Table 2 summarizes the results of using the multiple embedding approach on internal datasets. These datasets are drawn from the tasks defined earlier and span a variety of specialized domains. Due to the nature of the datasets the results are presented as the relative change in performance. Table 3 is provided to help frame the relative performance numbers from the internal datasets.

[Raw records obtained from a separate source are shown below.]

(* ===== verification/SimWorld.v ===== *)
(** * The simulation is a world

    The environment of [SimQueue.v], with a hub whose writes succeed, obeys the laws
    of [World.v].  For the closed executions and the witnesses only. *)

From S2P Require Export World SimQueue.
From Stdlib Require Import Ascii.

#[export] Instance queue_world : World QueueEnv := {
  statuses e := se_workstatuses (qe_sim e);
  manifests e := se_manifestworks (qe_sim e);
  cluster e l ns n := se_cache (qe_sim e) !! (if decide (ns = "") then n else hub_key ns n)
}.

Record qe_world (e : QueueEnv) : Prop := {
  qw_good : qe_good e;
  qw_keyed : well_keyed (se_workstatuses (qe_sim e));
  qw_writes : se_failing (qe_sim e) = None;
  qw_lookups : qe_lookups e = None
}.

(** ** Patches *)

Lemma split_quotes_app a s : lacks "034"%char a → split_quotes (a +:+ dquote +:+ s) = a :: split_quotes s.
Proof.
  induction a as [|c a IH]; intros Ha; [done|]. apply lacks_cons in Ha as [Hc Ha].
  rewrite string_cons_app. cbn [split_quotes]. rewrite decide_False by done. by rewrite IH.
Qed.

Lemma sim_patch_label k v : plain_string k → plain_string v → sim_patch (label_patch k v) = Some (k, v).
Proof.
  intros Hk Hv. rewrite label_patch_text by done. unfold sim_patch.
  apply json_plain_lacks in Hk, Hv.
  do 5 (rewrite split_quotes_app by (by vm_compute; set_solver)).
  rewrite split_quotes_app by done. rewrite split_quotes_app by (by vm_compute; set_solver).
  rewrite split_quotes_app by done. done.
Qed.

(** ** Writes *)

Lemma sim_write_step (e : SimEnv) (ev : result WorkStatus → HubEvent) (r : result WorkStatus) :
  se_failing e = None →
  (∀ ws', r = GOk ws' → hub_write (se_workstatuses e) (ev (GOk ws')) (<[sim_key ws' := ws']> (se_workstatuses e)) ws') →
  let '(r', e') := sim_write r e in hub_written (se_workstatuses e) (ev r') r' (se_workstatuses e').
Proof. intros Hf Hw. unfold sim_write. rewrite Hf. destruct r as [ws'|err]; cbn; [by apply Hw|by left]. Qed.

Lemma sim_create_step (e : SimEnv) ws :
  se_failing e = None →
  let '(r, e') := sim_write (sim_create ws e) e in hub_written (se_workstatuses e) (HCreate ws r) r (se_workstatuses e').
Proof.
  intros Hf. apply (sim_write_step e (HCreate ws)); [done|]. unfold sim_create. intros ws'.
  destruct (_ !! _) eqn:Hn; [done|]. intros [= <-]. by apply (WriteCreate _ ws _ (ws_ResourceVersion ws)).
Qed.

Lemma sim_update_step (e : SimEnv) ws :
  se_failing e = None → well_keyed (se_workstatuses e) →
  let '(r, e') := sim_write (sim_change ws (λ ws0, Some (sim_with_status ws0 (ws_Status ws))) e) e in
  hub_written (se_workstatuses e) (HUpdate ws r) r (se_workstatuses e').
Proof.
  intros Hf Hk. apply (sim_write_step e (HUpdate ws)); [done|]. unfold sim_change. intros ws'.
  destruct (_ !! _) as [ws0|] eqn:Hn; [|done]. intros [= <-].
  assert (sim_key (sim_with_status ws0 (ws_Status ws)) = ws_key ws) as -> by by apply Hk in Hn.
  by apply (WriteUpdate _ ws _ ws0 (ws_ResourceVersion ws0)).
Qed.

Lemma sim_patch_step (e : SimEnv) ws patch :
  se_failing e = None → well_keyed (se_workstatuses e) →
  let '(r, e') := sim_write (sim_change ws (λ ws0, '(k, v) ← sim_patch patch; Some (sim_with_label ws0 k v)) e) e in
  hub_written (se_workstatuses e) (HPatch ws patch r) r (se_workstatuses e').
Proof.
  intros Hf Hk. apply (sim_write_step e (HPatch ws patch)); [done|]. unfold sim_change. intros ws'.
  destruct (_ !! _) as [ws0|] eqn:Hn; [|done].
  destruct (sim_patch patch) as [[k v]|] eqn:Hp; cbn [mbind option_bind]; [|done]. intros [= <-].
  assert (sim_key (sim_with_label ws0 k v) = ws_key ws) as -> by by apply Hk in Hn.
  destruct (decide (plain_string k ∧ plain_string v ∧ patch = label_patch k v)) as [(Hpk & Hpv & ->)|Hno].
  - by apply (WritePatch _ ws _ k v ws0 (ws_ResourceVersion ws0)).
  - apply WriteOtherPatch; [|by apply Hk in Hn]. intros k' v' Hk' Hv' ->. apply Hno.
    rewrite sim_patch_label in Hp by done. by injection Hp as <- <-.
Qed.

(** ** The laws *)

Lemma qe_sim_hub {R} (c : Call R) e :
  qe_world e →
  match hub_call c (respond c e).1 with
  | Some ev => hub_step (manifests e) (statuses e) ev (statuses (respond c e).2)
  | None => statuses (respond c e).2 = statuses e
  end.
Proof.
  intros [_ Hk Hf Hl]. set (s := se_log c (qe_sim e)).
  change (respond c e) with (qe_answer c e).
  destruct c; cbn -[sim_write sim_create sim_change sim_patch]; unfold qe_add, qe_get; rewrite ?Hl; try done;
    try (by repeat case_match).
  - split; [done|]. unfold sim_lookup. by destruct (_ !! _).
  - split; [done|]. unfold sim_lookup. by destruct (_ !! _).
  - pose proof (sim_create_step s ws Hf) as H. by destruct (sim_write _ _).
  - unfold s; cbn. rewrite Hf. by destruct (se_workstatuses (qe_sim e) !! sim_key ws) eqn:Hws.
  - pose proof (sim_patch_step s ws patch Hf Hk) as H. by destruct (sim_write _ _).
  - pose proof (sim_update_step s ws Hf Hk) as H. by destruct (sim_write _ _).
Qed.

(** What calls leave as it is. *)
Lemma qe_sim_same {R} (c : Call R) e :
  qe_lookups e = None →
  se_failing (qe_sim (respond c e).2) = se_failing (qe_sim e) ∧ qe_lookups (respond c e).2 = None ∧
  manifests (respond c e).2 = manifests e ∧ cluster (respond c e).2 = cluster e.
Proof.
  intros Hl. change (respond c e) with (qe_answer c e).
  assert (∀ r (s : SimEnv), se_failing (sim_write r s).2 = se_failing s ∧
    se_manifestworks (sim_write r s).2 = se_manifestworks s ∧ se_cache (sim_write r s).2 = se_cache s) as Hw.
  { intros r s. unfold sim_write. destruct (se_failing s) as [err|] eqn:Hf; [cbn; by rewrite Hf|]. destruct r; cbn; by rewrite Hf. }
  destruct c; cbn -[sim_write sim_create sim_change sim_patch]; unfold qe_add, qe_get; rewrite ?Hl; try done;
    try (by repeat case_match).
  all: try match goal with |- context [sim_write ?r ?s] =>
    destruct (Hw r s) as (H1 & H2 & H3); destruct (sim_write r s) as [r' s'] end; cbn in *; try by rewrite ?H1, ?H2, ?H3.
  destruct (se_failing (qe_sim e)) as [err|] eqn:Hf; [cbn; by rewrite Hf|].
  destruct (se_workstatuses (qe_sim e) !! sim_key ws); cbn; by rewrite Hf.
Qed.

Lemma qe_world_answers : env_answers qe_world.
Proof.
  intros R c e He. destruct (qe_env_answers R c e (qw_good _ He)) as [Ha Hg]. split; [done|].
  destruct (qe_sim_same c e (qw_lookups _ He)) as (Hf & Hl & _). split; [done| |by rewrite Hf; apply He|done].
  pose proof (qe_sim_hub c e He) as Hs. pose proof (qw_keyed _ He) as Hk.
  change (well_keyed (statuses (respond c e).2)). destruct (hub_call c _) as [ev|]; [by eapply hub_step_keyed|by rewrite Hs].
Qed.

Lemma qe_world_queue : QueueLaws qe_world.
Proof.
  destruct qe_queue_laws as [H1 H2 H3 H4 H5 H6].
  split; intros *; intros [Hg _ _ _]; [by apply H1|by apply H2|by apply H3|by apply H4|by apply H5|by apply H6].
Qed.

Lemma qe_world_laws : WorldLaws qe_world.
Proof.
  split.
  - apply qw_keyed.
  - intros R c e. apply qe_sim_hub.
  - intros R c e He. by apply qe_sim_same, He.
  - intros l n e He. cbn. unfold sim_lookup. by destruct (se_cache _ !! _) eqn:Hc.
  - intros l ns n e He Hns. change (respond (CListerNamespaceGet l ns n) e) with (qe_answer (CListerNamespaceGet l ns n) e).
    cbn. rewrite (qw_lookups _ He), decide_False by done. cbn. unfold sim_lookup. by destruct (se_cache _ !! _) eqn:Hc.
Qed.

The models were trained with MEAD/Baseline Pressel et al. (2018), an open-source framework for developing, training, and deploying NLP models.

3 Analysis

Dataset Embeddings mean std max
SST2 GN 87.58 0.54 88.19
GN + Random init 87.62 0.22 88.64
GN + 840B complement to GN 87.72 0.23 88.02
GN + 840B matched to GN 88.53 0.55 89.45
GN + 840B 88.57 0.44 89.24
CoNLL 6B 91.12 0.21 91.37
6B + Random init 90.77 0.17 91.11
6B + Senna complement to 6B 90.73 0.29 91.19
6B + Senna matched to 6B 91.47 0.18 91.78
6B + Senna 91.61 0.25 92.00
Table 4: An ablation to explain why multiple embeddings work. The majority of the improvement comes the case where we take only the words from the second pre-trained embedding that appear in the first vocab (the matched row). This suggests that having different representations for a word is much more important than increased model capacity (tested in the Random init row) or the increased coverage in the pre-trained vocabulary (represented by the complement row).
Overlap Attested Performance
Embeddings train dev train dev mean std
Senna 18.9 20.8 74.3 80.3 91.610 0.247
GloVe twitter 27B 24.9 27.2 68.1 76.1 91.098 0.135
GloVe 840B 41.7 40.6 83.2 88.5 91.011 0.228
GloVe 42B 45.5 45.3 90.4 93.8 91.163 0.146
GoogleNews 25.2 26.8 55.9 65.1 90.948 0.180
Table 5: Embedding similarity as defined by average Jaccard similarity of the 10 nearest neighbors on the top 200 words in CoNLL 2003. Performance is the entity-level F1 score of each embedding when paired with Glove 6B 100 dimension embeddings. Here we can see that using pairs of dissimilar embeddings correlate with better performance as long as the embeddings have enough coverage to be effectively leveraged.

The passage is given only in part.